(** A buffer is posted. *)
Lemma input_post q l l' bs n : input q l bs -> ibqIsFullI q = false -> 0 < n <= Z.of_nat (capacity q) ->
  memcpy_to l (bq_bwrptr q) (size_bytes n) = Some l' ->
  input (step_wr (set_bcounter (u32 (bq_bcounter q + 1)) q)) l' (bs ++ bytes l (bq_bwrptr q + sizeof_size_t) (Z.to_nat n)).
Proof.
  intros (N & i & f & Hf & Hc & Hp) Hn Hsize E. pose proof Hf as [Hs Hi Hle Hr Hw Hsz].
  assert (Hlt : f <> N).
  { intros ->. unfold ibqIsFullI in Hn. rewrite (full_ring q l N i N) in Hn; [by rewrite Nat.eqb_refl in Hn|done|].
    rewrite Hc. apply of_nat_zero. }
  destruct (buffer_post_ok q l l' N i f n (u32 (bq_bcounter q + 1)) Hf ltac:(lia) Hsize E) as [Hf' Hb'].
  exists N, i, (S f). split; [done|]. split.
  { cbn. rewrite Hc. pose proof (sh_count _ _ _ Hs). unfold u32. rewrite Z.mod_small; lia. }
  change (bq_ptr (step_wr _)) with (bq_ptr q). destruct (bq_ptr q) as [p|].
  - destruct Hp as (t & H0 & Ht & Et & Hpt & ->).
    assert (Hsame : forall x, (slot q i <= x < slot q i + bq_bsize q)%nat -> l' !! x = l !! x).
    { destruct (memcpy_to_run l (bq_bwrptr q) (size_bytes n)) as (l1 & E1 & _ & _ & Hout).
      - pose proof (slot_room _ _ _ (ring_index N i f) Hs ltac:(apply ring_index_lt; lia)). rewrite <- Hw in *.
        rewrite size_bytes_length. lia.
      - rewrite E in E1. injection E1 as <-. intros x Hx. apply Hout. rewrite size_bytes_length, Hw. intros Hcc.
        pose proof (sh_size _ _ _ Hs).
        apply (slot_apart N q l i (ring_index N i f) x Hs); try done; [apply ring_index_lt; lia| |lia].
        unfold ring_index. nbool; lia. }
    assert (E1 : size_at l' (slot q i) = size_at l (slot q i)).
    { apply size_at_same. intros x Hx. apply Hsame. pose proof (sh_size _ _ _ Hs). lia. }
    exists t. change (slot (step_wr _)) with (slot q). rewrite E1. split; [lia|]. do 3 (split; [done|]).
    destruct f as [|f]; [lia|]. rewrite (buffers_cons _ l'), (buffers_cons q l) in Hb' by lia. cbn [app] in Hb'. injection Hb' as _ Hb'.
    cbn [Nat.sub]. rewrite Nat.sub_0_r, Hb', concat_app. cbn [concat]. rewrite app_nil_r, app_assoc. do 2 f_equal.
    symmetry. apply bytes_same. intros x Hx. apply Hsame.
    assert (E0 : ring_index N i 0 = i) by (unfold ring_index; nbool; lia).
    pose proof (Hsz 0%nat ltac:(lia)) as Hz. rewrite E0 in Hz. pose proof (sh_size _ _ _ Hs). unfold capacity, sizeof_size_t in *. lia.
  - rewrite Hb', Hp, concat_app. cbn. by rewrite app_nil_r.
Qed.

(** The thread takes the oldest buffer. *)
Lemma input_take_full q l bs : input q l bs -> bq_ptr q = None -> ibqIsEmptyI q = false ->
  let p := (bq_brdptr q + sizeof_size_t)%nat in
  input (set_current (Some p) (Some (p + Z.to_nat (size_at l (bq_brdptr q)))%nat) q) l bs.
Proof.
  intros (N & i & f & Hf & Hc & Hp) Ep He p. pose proof Hf as [Hs Hi Hle Hr Hw Hsz]. rewrite Ep in Hp.
  assert (H0 : (0 < f)%nat) by (unfold ibqIsEmptyI, bqSpaceI in He; rewrite Hc in He; destruct f; [done|lia]).
  assert (E0 : ring_index N i 0 = i) by (unfold ring_index; nbool; lia).
  exists N, i, f. split; [by apply full_current|]. split; [done|]. cbn [bq_ptr bq_top set_current].
  exists (p + Z.to_nat (size_at l (bq_brdptr q)))%nat. subst p. rewrite Hr. change (slot (set_current _ _ q)) with (slot q).
  split; [done|]. do 2 (split; [done|]). pose proof (Hsz 0%nat H0) as Hz. rewrite E0 in Hz. split; [lia|].
  rewrite Hp. destruct f as [|f]; [lia|]. rewrite buffers_cons by lia. cbn [concat Nat.sub]. rewrite Nat.sub_0_r.
  change (buffers (set_current _ _ q)) with (buffers q). f_equal. unfold data_at. f_equal. lia.
Qed.

(** What the current buffer has left is the beginning of the contents. *)
Lemma input_current q l bs p : input q l bs -> bq_ptr q = Some p -> exists t, bq_top q = Some t /\
  (p < t <= length l)%nat /\ Z.of_nat (t - p) < 2 ^ 32 /\
  bytes l p (t - p) = take (t - p) bs /\ (t - p <= length bs)%nat.
Proof.
  intros (N & i & f & Hf & Hc & Hp) Ep. rewrite Ep in Hp. destruct Hp as (t & H0 & Ht & Et & Hpt & ->).
  pose proof Hf as [Hs Hi Hle Hr Hw Hsz]. assert (E0 : ring_index N i 0 = i) by (unfold ring_index; nbool; lia).
  pose proof (Hsz 0%nat H0) as Hz. rewrite E0 in Hz. pose proof (slot_room _ _ _ _ Hs Hi) as Hroom.
  pose proof (sh_small _ _ _ Hs). pose proof (sh_size _ _ _ Hs). exists t. split; [done|].
  assert (Hl : (p + (t - p) <= length l)%nat) by lia.
  split; [lia|]. split; [unfold capacity, sizeof_size_t in *; lia|].
  pose proof (bytes_length l p (t - p) Hl) as Hb. split.
  - rewrite <- Hb at 2. by rewrite take_app_length.
  - rewrite length_app. lia.
Qed.

(** [n] bytes are read of it. *)
Lemma input_read q l bs p t n : input q l bs -> bq_ptr q = Some p -> bq_top q = Some t -> (n <= t - p)%nat ->
  let q1 := set_current (Some (p + n)%nat) (Some t) q in
  bytes l p n = take n bs /\ (n <= length bs)%nat /\
  if (t <=? p + n)%nat
  then input (set_current None (Some t) (step_rd (set_bcounter (u32 (bq_bcounter q1 - 1)) q1))) l (drop n bs)
  else input q1 l (drop n bs).
Proof.
  intros (N & i & f & Hf & Hc & Hp) Ep Et Hn q1. rewrite Ep, Et in Hp. destruct Hp as (? & H0 & [= <-] & Ett & Hpt & ->).
  pose proof Hf as [Hs Hi Hle Hr Hw Hsz]. assert (E0 : ring_index N i 0 = i) by (unfold ring_index; nbool; lia).
  pose proof (Hsz 0%nat H0) as Hz. rewrite E0 in Hz. pose proof (slot_room _ _ _ _ Hs Hi) as Hroom.
  assert (Hl : (p + n <= length l)%nat) by lia. pose proof (bytes_length l p n Hl) as Hb.
  replace (t - p)%nat with (n + (t - (p + n)))%nat by lia. rewrite bytes_app, <- app_assoc.
  rewrite take_app_length' by done. rewrite drop_app_length' by done. split; [done|]. split; [rewrite length_app; lia|].
  destruct (Nat.leb_spec t (p + n)).
  - replace (t - (p + n))%nat with 0%nat by lia. cbn [app]. unfold bytes at 1. rewrite take_0. cbn [app].
    destruct f as [|f]; [lia|]. cbn [Nat.sub]. rewrite Nat.sub_0_r.
    destruct (buffer_release_ok q1 l N i f (u32 (bq_bcounter q1 - 1))) as [Hf' Hb']; [by apply full_current|].
    exists N, (ring_index N i 1), f. split; [by apply full_current|]. split; [|done].
    cbn. rewrite Hc. pose proof (sh_count _ _ _ Hs). unfold u32. rewrite Z.mod_small; lia.
  - exists N, i, f. split; [by apply full_current|]. split; [done|]. cbn [bq_ptr bq_top set_current]. exists t. change (slot q1) with (slot q).
    do 3 (split; [done|]). split; [lia|]. done.
Qed.

(** *** Output *)

Lemma output_full q l full part : output q l full part -> exists N i f, full_ok q l N i f /\
  bq_bcounter q = Z.of_nat N - Z.of_nat f /\ full = buffers q l N i f.
Proof. unfold output. destruct (bq_ptr q); [|by intros [_ H]]. intros [(N & i & f & ? & ? & ? & _) _]. by exists N, i, f. Qed.

(** The thread takes an empty buffer. *)
Lemma output_take_empty q l full part : output q l full part -> bq_ptr q = None -> obqIsFullI q = false ->
  part = [] /\ output (set_current (Some (bq_bwrptr q + sizeof_size_t)%nat) (Some (bq_bwrptr q + bq_bsize q)%nat) q) l full [].
Proof.
  intros Ho Ep He. unfold output in Ho. rewrite Ep in Ho. destruct Ho as (-> & N & i & f & Hf & Hc & Hb). split; [done|].
  pose proof (sh_size _ _ _ (fu_shape _ _ _ _ _ Hf)) as Hsz. split; [|split; [done|cbn [bq_bwrptr bq_bsize set_current]; lia]].
  exists N, i, f. split; [by apply full_current|]. do 2 (split; [done|]). split.
  - pose proof (fu_f _ _ _ _ _ Hf). unfold obqIsFullI, bqSpaceI in He. lia.
  - cbn [bq_bwrptr bq_bsize set_current]. split; [lia|]. by rewrite Nat.sub_diag.
Qed.

Lemma output_current q l full part p : output q l full part -> bq_ptr q = Some p -> exists t, bq_top q = Some t /\
  t = (bq_bwrptr q + bq_bsize q)%nat /\ (p < t <= length l)%nat /\ Z.of_nat (t - p) < 2 ^ 32 /\ output_upto q l full part p.
Proof.
  intros Ho Ep. unfold output in Ho. rewrite Ep in Ho. destruct Ho as (Ho & Ht & Hp). exists (bq_bwrptr q + bq_bsize q)%nat.
  do 2 (split; [done|]). pose proof Ho as (N & i & f & Hf & _ & _ & Hlt & Hpp & _).
  pose proof Hf as [Hs Hi Hle Hr Hw Hsz]. pose proof (sh_small _ _ _ Hs). pose proof (sh_size _ _ _ Hs).
  pose proof (slot_room _ _ _ (ring_index N i f) Hs ltac:(apply ring_index_lt; lia)) as Hroom. rewrite <- Hw in Hroom.
  unfold capacity in Hroom. split; [lia|]. split; [lia|done].
Qed.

# # # # #

§ **ACTION ITEM**:
Among the lines above, find the ones containing "change" and copy them.

§ **SOLUTION TO THIS TASK**:
  change (bq_ptr (step_wr _)) with (bq_ptr q). destruct (bq_ptr q) as [p|].
    exists t. change (slot (step_wr _)) with (slot q). rewrite E1. split; [lia|]. do 3 (split; [done|]).
  exists (p + Z.to_nat (size_at l (bq_brdptr q)))%nat. subst p. rewrite Hr. change (slot (set_current _ _ q)) with (slot q).
  change (buffers (set_current _ _ q)) with (buffers q). f_equal. unfold data_at. f_equal. lia.
  - exists N, i, f. split; [by apply full_current|]. split; [done|]. cbn [bq_ptr bq_top set_current]. exists t. change (slot q1) with (slot q).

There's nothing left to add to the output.